Maia e Calheiros representam a "velha política" fincada no comando. Foto: Internet

A Câmara dos Deputados reinicia os trabalhos nesta sexta-feira, dia 1º, em uma legislatura de 4 anos marcada por uma renovação histórica. Dos 513 deputados federais que tomarão posse no Plenário Ulysses Guimarães, a taxa de estreantes chega a 52% dos parlamentares eleitos. Já do total, 31 foram eleitos por nove partidos que não atingiram a cláusula de barreira (instrumento criado para reduzir os partidos com pouca representação). A legislação garante a esses deputados autonomia para mudar de partido a qualquer momento sem risco de perder o mandato.

Na Câmara há cinco candidatos na disputa da presidência. Foto: Marcelo Camargo/ Agência Brasil

E a primeira ação será a eleição da nova composição da Mesa Diretora, e o clima é de disputa tradicional, com santinhos, adesivos, pôsteres e panfletos. Além da presidência, estão em disputa a primeira e segunda vice-presidência das Casas, quatro secretarias e as respectivas quatro suplências. Visando o principal cargo está o presidente na legislatura passada, deputado Rodrigo Maia (DEM-RJ), favorito na corrida e representante daquilo que sempre esteva no cerne da política e foi repudiado – por parte do brasileiros – nas urnas. Ele disputa com Fábio Ramalho (MDB-MG), JHC (PSB-AL), Marcel van Hattem (Novo-RS) e Marcelo Freixo (PSOL-RJ).

Calheiros é o “homem forte” no Senado
Um novo Senado Federal começa a funcionar a partir das 15h, com a posse de 54 parlamentares que terão mandato de oito anos.
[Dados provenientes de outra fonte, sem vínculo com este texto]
(** * Agência Check back-office: services of the single-page application

    A shallow embedding of the TypeScript services (user management,
    notifications, backups, the analytics percent-change helper) and the
    properties the specification states about them.

    Conventions of the embedding.
    - A JavaScript [number] is an IEEE-754 binary64 value: [float].  Counters
      and array lengths are [nat], [Date]s are milliseconds since the epoch
      in [Z].
    - A [User] or a [BackupItem], which the source mutates through
      references held outside the array ([currentUser], the local [backup]
      of a running [createBackup]), lives in an object table (a [list]
      indexed by a location); the arrays are lists of locations, so two
      references to one object alias.  A notification is only ever mutated
      through the array that holds it and is kept by value.
    - A string is a sequence of bytes; [length] counts bytes, the number of
      code units for ASCII text.
    - A method is a function in the state-and-exception monad [M]: it takes
      the service state and yields either [Return v] or [Throw msg] (a
      rejected promise for the [async] methods) with the next state.
    - Clock readings, random identifiers and browser facilities
      ([URL.createObjectURL], [Blob]) are inputs of the method that uses
      them.  [localStorage.setItem] is a total write into a snapshot field
      of the state. *)

From Stdlib Require Import Floats ZArith Sorted.
From stdpp Require Import strings list pretty gmap.

Local Open Scope Z_scope.
Local Open Scope string_scope.

(** ** Outcomes and the state-and-exception monad *)

Inductive outcome (A : Type) : Type :=
| Return (a : A)
| Throw (msg : string).
Arguments Return {A} a.
Arguments Throw {A} msg.

Definition M (S A : Type) : Type := S -> outcome A * S.

Definition ret {S A} (a : A) : M S A := fun s => (Return a, s).

Definition throw {S A} (msg : string) : M S A := fun s => (Throw msg, s).

Definition bind {S A B} (m : M S A) (k : A -> M S B) : M S B :=
  fun s => match m s with
           | (Return a, s') => k a s'
           | (Throw e, s') => (Throw e, s')
           end.

Definition gets {S A} (f : S -> A) : M S A := fun s => (Return (f s), s).

Definition modify {S} (f : S -> S) : M S unit := fun s => (Return tt, f s).

(** [try { m } catch (error) { h error }] *)
Definition try_catch {S A} (m : M S A) (h : string -> M S A) : M S A :=
  fun s => match m s with
           | (Return a, s') => (Return a, s')
           | (Throw e, s') => h e s'
           end.

Notation "'do' x <- m ; k" := (bind m (fun x => k))
  (at level 10, x name, m at level 100, k at level 200).
Notation "'run' m ; k" := (bind m (fun _ => k))
  (at level 10, m at level 100, k at level 200).

(** ** Array helpers of the JavaScript runtime *)

(** [Array.prototype.findIndex]; [None] stands for [-1]. *)
Fixpoint findIndex {A} (p : A -> bool) (l : list A) : option nat :=
  match l with
  | [] => None
  | x :: l' => if p x then Some O else S <$> findIndex p l'
  end.

(** [Array.prototype.forEach] and [Array.prototype.filter] with a callback
    that acts on the state. *)
Fixpoint forEach {S A} (f : A -> M S unit) (l : list A) : M S unit :=
  match l with
  | [] => ret tt
  | x :: l' => run f x; forEach f l'
  end.

Fixpoint filterM {S A} (p : A -> M S bool) (l : list A) : M S (list A) :=
  match l with
  | [] => ret []
  | x :: l' =>
      do keep <- p x;
      do rest <- filterM p l';
      ret (if keep then x :: rest else rest)
  end.

(** Truthiness of a string: only the empty string is falsy. *)
Definition truthy (s : string) : bool := negb (String.eqb s "").

(** Truthiness of an optional string property. *)
Definition truthy_opt (o : option string) : bool :=
  match o with Some s => truthy s | None => false end.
O número corresponde a dois terços da Casa, e o terço restante é formado por 27 senadores que iniciaram o mandato em 2015 e ainda têm quatro anos de legislativo. A renovação na Casa é algo nunca antes visto. Das 54 vagas que estavam em disputa, 46 serão ocupadas por novos nomes, uma renovação de mais de 87%.

Além da posse, os senadores deverão escolher os ocupantes de 11 cargos da Mesa Diretora: o presidente, dois vice-presidentes, quatro secretários e quatro suplentes de secretários. A votação ocorre logo após a reunião de posse, com previsão de que a primeira seja realizada por volta das 18h. É possível que essa escolha se dê em dois turnos por causa do número incomum de pré-candidatos. Os nomes de postulantes ao cargo poderão ser apresentados e retirados até o início da votação.

Oito nomes pleiteavam o posto: Álvaro Dias (Pode-PR), Angelo Coronel (PSD-BA); Davi Alcolumbre (DEM-AP); Espiridião Amim (PP-SC), José Reguffe (sem partido-DF); Major Olimpo (PSL-SP); Renan Calheiros (MDB-AL); Simone Tebet (MDB-MT) e Tasso Jereissati (PSDB-CE). Mas o emedebista de Alagoas é o favorito para retornar a cadeira central. “Caciques” são maioria na lista, e Renan cresce na disputa pelo fato do voto ser fechado. A ideia é que na primeira votação o número de candidatos seja reduzida para dois, quando pode haver um pacto em torno de um nome.